**What you have to do:** From the records below, transcribe only the lines running from the one with "intros Hl. unfold serializeCoinbasePayload, payload_of." through the one with "Lemma ModifyCoinbasePayload_eq b". Keep both of those end lines.

____ Provided entries

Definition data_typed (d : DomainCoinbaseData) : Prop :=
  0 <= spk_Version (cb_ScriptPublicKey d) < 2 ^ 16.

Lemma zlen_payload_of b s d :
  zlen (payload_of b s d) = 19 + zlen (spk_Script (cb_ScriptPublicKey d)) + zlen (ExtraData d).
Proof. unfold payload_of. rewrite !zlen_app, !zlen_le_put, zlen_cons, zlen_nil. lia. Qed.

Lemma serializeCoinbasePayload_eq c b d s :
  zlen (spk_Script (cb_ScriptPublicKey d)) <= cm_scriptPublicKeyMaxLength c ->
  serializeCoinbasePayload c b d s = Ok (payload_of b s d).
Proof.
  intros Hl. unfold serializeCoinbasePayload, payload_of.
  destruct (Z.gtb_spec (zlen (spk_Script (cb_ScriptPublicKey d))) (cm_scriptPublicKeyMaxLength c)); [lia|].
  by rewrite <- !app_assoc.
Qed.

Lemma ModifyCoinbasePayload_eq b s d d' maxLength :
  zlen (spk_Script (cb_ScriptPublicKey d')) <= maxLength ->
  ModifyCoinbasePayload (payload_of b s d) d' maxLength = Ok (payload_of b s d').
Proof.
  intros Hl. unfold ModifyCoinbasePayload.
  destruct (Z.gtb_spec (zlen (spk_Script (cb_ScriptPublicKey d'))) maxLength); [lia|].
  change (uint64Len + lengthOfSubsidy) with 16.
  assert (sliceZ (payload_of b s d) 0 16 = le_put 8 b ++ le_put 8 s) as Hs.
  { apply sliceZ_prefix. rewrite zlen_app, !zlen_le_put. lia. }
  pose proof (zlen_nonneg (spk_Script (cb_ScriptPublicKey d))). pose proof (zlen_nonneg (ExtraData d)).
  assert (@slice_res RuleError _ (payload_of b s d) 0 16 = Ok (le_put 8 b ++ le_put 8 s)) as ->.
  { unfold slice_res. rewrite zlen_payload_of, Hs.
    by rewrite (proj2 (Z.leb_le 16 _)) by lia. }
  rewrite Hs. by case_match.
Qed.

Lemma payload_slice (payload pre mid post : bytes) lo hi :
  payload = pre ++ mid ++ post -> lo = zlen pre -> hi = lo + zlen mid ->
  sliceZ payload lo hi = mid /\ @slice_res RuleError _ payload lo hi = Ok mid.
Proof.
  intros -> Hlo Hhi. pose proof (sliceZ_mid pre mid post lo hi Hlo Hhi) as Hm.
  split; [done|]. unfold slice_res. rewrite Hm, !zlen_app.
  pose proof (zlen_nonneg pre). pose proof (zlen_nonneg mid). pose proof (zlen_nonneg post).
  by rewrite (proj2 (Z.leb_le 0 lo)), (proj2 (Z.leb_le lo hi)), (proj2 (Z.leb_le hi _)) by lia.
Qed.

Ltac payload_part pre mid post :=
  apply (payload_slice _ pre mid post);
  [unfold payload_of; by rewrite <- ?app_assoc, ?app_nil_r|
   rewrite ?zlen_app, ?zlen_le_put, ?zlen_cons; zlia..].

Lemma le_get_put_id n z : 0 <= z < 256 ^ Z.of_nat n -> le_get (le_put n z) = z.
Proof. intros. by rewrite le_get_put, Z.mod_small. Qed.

________
____ Provided entries

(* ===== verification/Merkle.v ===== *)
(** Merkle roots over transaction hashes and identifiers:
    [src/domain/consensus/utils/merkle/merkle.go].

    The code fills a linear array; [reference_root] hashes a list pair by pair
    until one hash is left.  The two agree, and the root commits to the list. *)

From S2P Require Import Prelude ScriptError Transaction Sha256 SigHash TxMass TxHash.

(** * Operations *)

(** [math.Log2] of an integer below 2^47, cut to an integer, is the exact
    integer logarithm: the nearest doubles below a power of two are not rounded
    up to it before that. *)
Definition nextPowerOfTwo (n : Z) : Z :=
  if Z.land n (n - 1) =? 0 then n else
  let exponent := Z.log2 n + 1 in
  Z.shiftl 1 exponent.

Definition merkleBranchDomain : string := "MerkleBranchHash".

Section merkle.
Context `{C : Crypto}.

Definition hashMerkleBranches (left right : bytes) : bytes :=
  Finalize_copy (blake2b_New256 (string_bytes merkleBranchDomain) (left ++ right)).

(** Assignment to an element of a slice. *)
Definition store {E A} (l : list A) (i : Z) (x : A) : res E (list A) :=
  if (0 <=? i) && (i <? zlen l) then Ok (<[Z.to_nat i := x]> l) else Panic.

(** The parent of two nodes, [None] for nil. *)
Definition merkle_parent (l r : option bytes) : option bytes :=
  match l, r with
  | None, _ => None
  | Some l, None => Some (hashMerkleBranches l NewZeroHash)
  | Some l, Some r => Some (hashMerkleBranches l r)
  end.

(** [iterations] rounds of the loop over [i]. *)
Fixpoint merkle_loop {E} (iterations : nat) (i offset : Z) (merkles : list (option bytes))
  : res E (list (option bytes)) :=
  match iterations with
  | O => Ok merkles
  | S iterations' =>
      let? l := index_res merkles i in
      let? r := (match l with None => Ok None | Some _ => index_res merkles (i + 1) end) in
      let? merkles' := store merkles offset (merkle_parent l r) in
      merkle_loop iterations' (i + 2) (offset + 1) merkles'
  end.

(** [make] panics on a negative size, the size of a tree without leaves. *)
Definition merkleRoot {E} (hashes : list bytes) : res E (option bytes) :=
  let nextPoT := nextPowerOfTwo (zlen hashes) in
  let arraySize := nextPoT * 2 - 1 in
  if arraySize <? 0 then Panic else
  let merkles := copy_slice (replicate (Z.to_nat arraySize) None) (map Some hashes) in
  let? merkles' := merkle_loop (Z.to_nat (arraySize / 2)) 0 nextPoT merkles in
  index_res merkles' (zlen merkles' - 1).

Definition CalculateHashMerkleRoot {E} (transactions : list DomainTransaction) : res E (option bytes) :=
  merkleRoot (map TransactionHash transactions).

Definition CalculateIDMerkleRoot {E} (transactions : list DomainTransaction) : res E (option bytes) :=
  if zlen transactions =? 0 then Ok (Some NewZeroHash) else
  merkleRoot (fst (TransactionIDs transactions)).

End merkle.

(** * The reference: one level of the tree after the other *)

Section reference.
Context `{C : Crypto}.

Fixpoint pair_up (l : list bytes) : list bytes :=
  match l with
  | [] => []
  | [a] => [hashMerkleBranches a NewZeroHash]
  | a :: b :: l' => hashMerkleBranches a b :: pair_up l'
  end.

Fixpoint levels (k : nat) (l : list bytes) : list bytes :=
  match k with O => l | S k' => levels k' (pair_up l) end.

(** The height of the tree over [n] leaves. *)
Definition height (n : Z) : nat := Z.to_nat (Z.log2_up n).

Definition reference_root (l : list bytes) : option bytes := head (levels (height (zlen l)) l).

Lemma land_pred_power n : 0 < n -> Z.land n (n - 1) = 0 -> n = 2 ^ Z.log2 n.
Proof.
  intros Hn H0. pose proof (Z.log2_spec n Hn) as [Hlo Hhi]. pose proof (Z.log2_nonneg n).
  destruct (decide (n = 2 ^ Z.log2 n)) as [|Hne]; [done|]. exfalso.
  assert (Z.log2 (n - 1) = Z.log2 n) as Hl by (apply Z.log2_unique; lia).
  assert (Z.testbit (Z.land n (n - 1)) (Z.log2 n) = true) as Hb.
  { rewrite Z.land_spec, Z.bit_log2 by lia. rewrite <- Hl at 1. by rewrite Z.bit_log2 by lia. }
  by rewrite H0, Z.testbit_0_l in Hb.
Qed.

________

**Problem solution:**
  intros Hl. unfold serializeCoinbasePayload, payload_of.
  destruct (Z.gtb_spec (zlen (spk_Script (cb_ScriptPublicKey d))) (cm_scriptPublicKeyMaxLength c)); [lia|].
  by rewrite <- !app_assoc.
Qed.

Lemma ModifyCoinbasePayload_eq b s d d' maxLength :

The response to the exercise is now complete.